Bolsonarismo em transição
Desde 2018, o movimento de direita se estruturou na figura do ex-presidente Jair Bolsonaro. Agora, contudo, o líder enfrenta fragilidade política: ele pode retornar ao regime fechado nos próximos dias e ainda lida com problemas de saúde decorrentes da facada sofrida na campanha daquele ano. Nesse cenário, a disputa por seu espólio já começou, e o vídeo de Michelle é visto como tentativa de reservar um “quinhão” antes de uma possível fragmentação do grupo.
Alvos e aliados
Na estratégia da ex-primeira-dama não há espaço para o empresário Daniel Vorcaro e nomes ligados ao caso Dark Horse, como Flávio e Eduardo Bolsonaro. Também fica de fora o governador cearense Ciro Gomes (PSDB), citado como um dos estopins da crise familiar. Em contrapartida, Michelle pode atrair quadros que buscam protagonismo na direita sem a tutela do clã, como o deputado Nikolas Ferreira (PL-MG) e a senadora Damares Alves (Republicanos-DF).
Papel do PL
Responsável por transformar o Partido Liberal em vitrine da direita, o presidente nacional da sigla, Valdemar Costa Neto, trabalha para conter o incêndio interno. Pragmático, ele evita escolher lados, na tentativa de preservar o capital eleitoral de um campo ainda unificado. O dirigente, porém, reconhece que o arranjo pode mudar caso Flávio saia derrotado em 2026.
Cenários futuros
Uma eventual derrota de Flávio deixaria o senador e o irmão Eduardo, hoje inelegível, sem mandato. Carlos Bolsonaro poderia disputar o Senado por Santa Catarina e Jair Renan seguiria como vereador em Balneário Camboriú.

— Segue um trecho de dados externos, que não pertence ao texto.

(** C10: for every group whose anchor identifier is set and whose anchor
    origin is absent, [get_anchor] raises AssertionError, whatever the table
    holds and without logging anything; the conversion of every tree that
    contains such a group, at the root or below, raises AssertionError and
    does not write the JSON document: only the text elements may have been
    written. *)
Theorem anchor_without_origin_aborts {RT : Runtime} {PM : PenModel} :
  (forall g anchor_pos aid w,
      GroupInfo.anchor_id (info g) = Some aid ->
      GroupInfo.anchor_origin_x (info g) = None ->
      get_anchor g anchor_pos w = (w, Raise AssertionError))
  /\ (forall tree g aid w,
        In g (groups_of (SceneTree.root tree)) ->
        GroupInfo.anchor_id (info g) = Some aid ->
        GroupInfo.anchor_origin_x (info g) = None ->
        exists w',
          tree_to_json tree w = (w', Raise AssertionError)
          /\ (stream w' = stream w
              \/ stream w' = stream w ++ map svg_fragment (tree_lines tree))).
Proof.
  assert (Hbad : forall g aid,
             GroupInfo.anchor_id (info g) = Some aid ->
             GroupInfo.anchor_origin_x (info g) = None -> anchor_ok g = false).
  { intros g aid Hid Hox. unfold anchor_ok. by rewrite Hid, Hox. }
  split.
  - intros g anchor_pos aid w Hid Hox. apply get_anchor_raise. eauto.
  - intros tree g aid w Hin Hid Hox.
    pose proof (Hbad g aid Hid Hox) as Hg.
    rewrite groups_of_eq in Hin.
    destruct (tree_to_json_cases tree w) as (w1 & H). exists w1.
    destruct (forallb anchor_ok (descendants (SceneTree.root tree))) eqn:Hdesc.
    + destruct Hin as [<-|Hin].
      * rewrite Hg in H. destruct H as [H Hs]. auto.
      * rewrite (forallb_false_In _ _ g Hin Hg) in Hdesc. discriminate.
    + destruct H as [H Hs]. auto.
Qed.

(** The tree whose anchored group lacks its origin: the conversion raises
    before anything is written. *)
Lemma anchor_without_origin_aborts_witness :
  get_anchor (mkGroup (broken_info 2 (7, 7)) [CLine (line_of [(1, 2)])])
             (build_anchor_pos None) w0
  = (w0, Raise AssertionError)
  /\ exists w',
       tree_to_json (RT := example_runtime) (PM := pens_every 1)
                    tree_broken_anchor w0 = (w', Raise AssertionError)
       /\ (stream w' = stream w0
           \/ stream w' = stream w0 ++ map (svg_fragment (RT := example_runtime))
                                           (tree_lines tree_broken_anchor)).
Proof.
  split.
  - exact (proj1 (anchor_without_origin_aborts (RT := example_runtime)
                    (PM := pens_every 1))
                 (mkGroup (broken_info 2 (7, 7)) [CLine (line_of [(1, 2)])])
                 (build_anchor_pos None) (7, 7) w0 eq_refl eq_refl).
  - refine (proj2 (anchor_without_origin_aborts (RT := example_runtime)
                     (PM := pens_every 1)) tree_broken_anchor
                  (mkGroup (broken_info 2 (7, 7)) [CLine (line_of [(1, 2)])])
                  (7, 7) w0 _ eq_refl eq_refl).
    right. left. reflexivity.
Defined.

(** ** The anchor table against the rendered text *)

Lemma lines_from_app text y0 ps1 ps2 :
  lines_from text y0 (ps1 ++ ps2)
  = lines_from text y0 ps1
    ++ lines_from text (y0 + sumZ (map line_height ps1)) ps2.
Proof.
  revert y0. induction ps1 as [|p ps1 IH]; intros y0.
  - cbn [app map sumZ fold_right]. rewrite Z.add_0_r. reflexivity.
  - cbn [app]. rewrite !lines_from_cons, IH, <- app_assoc.
    cbn [map sumZ fold_right]. by rewrite Z.add_assoc.
Qed.

Lemma heights_before_S ps k p :
  ps !! k = Some p ->
  heights_before ps (S k) = heights_before ps k + line_height p.
Proof.
  intros Hk. unfold heights_before. rewrite (take_S_r _ _ _ Hk).
  rewrite map_app. cbn [map]. generalize (map line_height (take k ps)).
  intros l. unfold sumZ. induction l as [|z l IH]; cbn [app fold_right] in *; lia.
Qed.

Lemma heights_before_nonneg ps k : 0 <= heights_before ps k.
Proof.
  unfold heights_before. generalize (take k ps). intros l.
  induction l as [|p l IH]; cbn [map sumZ fold_right]; [lia|].
  assert (35 <= line_height p)
    by (unfold line_height; destruct (Paragraph.style p); simpl; lia).
  unfold sumZ in IH. lia.
Qed.

(** C2: for every text root and every paragraph [p] of its ordered paragraph
    sequence, [build_anchor_pos] reaches [p] with the running offset that
    starts at [pos_y + (-88)] and has been advanced by the line heights of
    the paragraphs before [p], and maps the start identifier and the run
    identifiers of [p] to that offset, before it adds the line height of
    [p]; the entry is still there in the returned table for every
    identifier that no later paragraph assigns again; [draw_text] places
    [p], when it renders it, at [pos_y] plus its own offset, which it has
    advanced by the line height of [p] already.  The program adds these
    numbers as floats: when its additions are exact, for a position that
    is a whole number and offsets within 2^53, the [yorg] of the record of
    [p] is the offset recorded for [p] plus the line height of [p]. *)
Theorem anchor_offset_one_line_before {RT : Runtime} text k p :
  let ps := Text.doc_contents text in
  let y0 := Text.pos_y text + TEXT_TOP_Y in
  let recorded := advanced y0 (map line_height (take k ps)) in
  ps !! k = Some p ->
  (fold_left build_anchor_pos_step (take k ps) (special_anchors, y0)).2
  = recorded
  /\ (forall id,
        id ∈ paragraph_ids p ->
        (build_anchor_pos_step
           (fold_left build_anchor_pos_step (take k ps) (special_anchors, y0))
           p).1 !! id = Some recorded)
  /\ (build_anchor_pos_step
        (fold_left build_anchor_pos_step (take k ps) (special_anchors, y0))
        p).2 = recorded + line_height p
  /\ (forall id,
        id ∈ paragraph_ids p ->
        Forall (fun q => id ∉ paragraph_ids q) (drop (S k) ps) ->
        build_anchor_pos (Some text) !! id = Some recorded)
  /\ (nonempty (str_paragraph p) = true ->
      forall w, exists r after,
        (draw_text text w).2
        = Ok (lines_from text TEXT_TOP_Y (take k ps) ++ r :: after)
        /\ TextRec.text r = strip (str_paragraph p)
        /\ TextRec.yorg r
           = Text.pos_y text + (TEXT_TOP_Y + heights_before ps (S k))
        /\ (text_exact text (S k) ->
            held_exactly recorded /\ held_exactly (TextRec.yorg r)
            /\ TextRec.yorg r = recorded + line_height p
            /\ TextRec.yorg r - recorded = line_height p)).
Proof.
  intros ps y0 recorded Hk.
  assert (Hy : (fold_left build_anchor_pos_step (take k ps) (special_anchors, y0)).2
               = recorded).
  { rewrite fold_steps_advanced. reflexivity. }
  split; [exact Hy|]. split; [|split; [|split]].
  - intros id Hid.
    destruct (fold_left build_anchor_pos_step (take k ps) (special_anchors, y0))
      as [ap ypos] eqn:E.
    cbn [snd] in Hy. subst ypos. by apply build_anchor_pos_step_in.
  - destruct (fold_left build_anchor_pos_step (take k ps) (special_anchors, y0))
      as [ap ypos] eqn:E.
    cbn [snd] in Hy. subst ypos. apply build_anchor_pos_step_ypos.
  - intros id Hid Hlater. unfold build_anchor_pos. fold ps y0.
    rewrite <- (take_drop (S k) ps) at 1.
    rewrite fold_left_app, fold_steps_notin by done.
    rewrite (take_S_r _ _ _ Hk), fold_left_app. cbn [fold_left].
    destruct (fold_left build_anchor_pos_step (take k ps) (special_anchors, y0))
      as [ap ypos] eqn:E.
    cbn [snd] in Hy. subst ypos. by apply build_anchor_pos_step_in.
  - intros Hne w. rewrite draw_text_spec. cbn [snd].
    unfold rendered_lines. fold ps.
    assert (Hsplit : lines_from text TEXT_TOP_Y ps
                     = lines_from text TEXT_TOP_Y (take k ps)
                       ++ line_record text
                            (TEXT_TOP_Y + heights_before ps k + line_height p) p
                       :: lines_from text
                            (TEXT_TOP_Y + heights_before ps k + line_height p)
                            (drop (S k) ps)).
    { rewrite <- (take_drop k ps) at 1.
      rewrite lines_from_app, (drop_S _ _ _ Hk), lines_from_cons, Hne.
      reflexivity. }
    rewrite Hsplit. eexists _, _. split; [reflexivity|].
    cbn [line_record TextRec.text TextRec.yorg].
    rewrite (heights_before_S ps k p Hk).
    split; [done|]. split; [lia|].
    unfold text_exact, held_exactly. fold ps. rewrite (heights_before_S ps k p Hk).
    unfold recorded. rewrite advanced_sum. fold (heights_before ps k).
    unfold y0. intros Hex.
    pose proof (heights_before_nonneg ps k).
    assert (35 <= line_height p)
      by (unfold line_height; destruct (Paragraph.style p); simpl; lia).
    unfold TEXT_TOP_Y in *. repeat split; lia.
Qed.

Diante desse quadro, o PL teria de reorganizar suas lideranças, e Michelle surgiria como alternativa menos rejeitada pelo eleitorado feminino, defendendo um “bolsonarismo puro” sem alianças com quem considera traidor.
Com o ex-presidente fragilizado e o movimento em processo de redefinição, o vídeo de Michelle Bolsonaro reforça a leitura de que a ex-primeira-dama já se posiciona para um futuro em que o bolsonarismo poderá se dividir em diferentes correntes.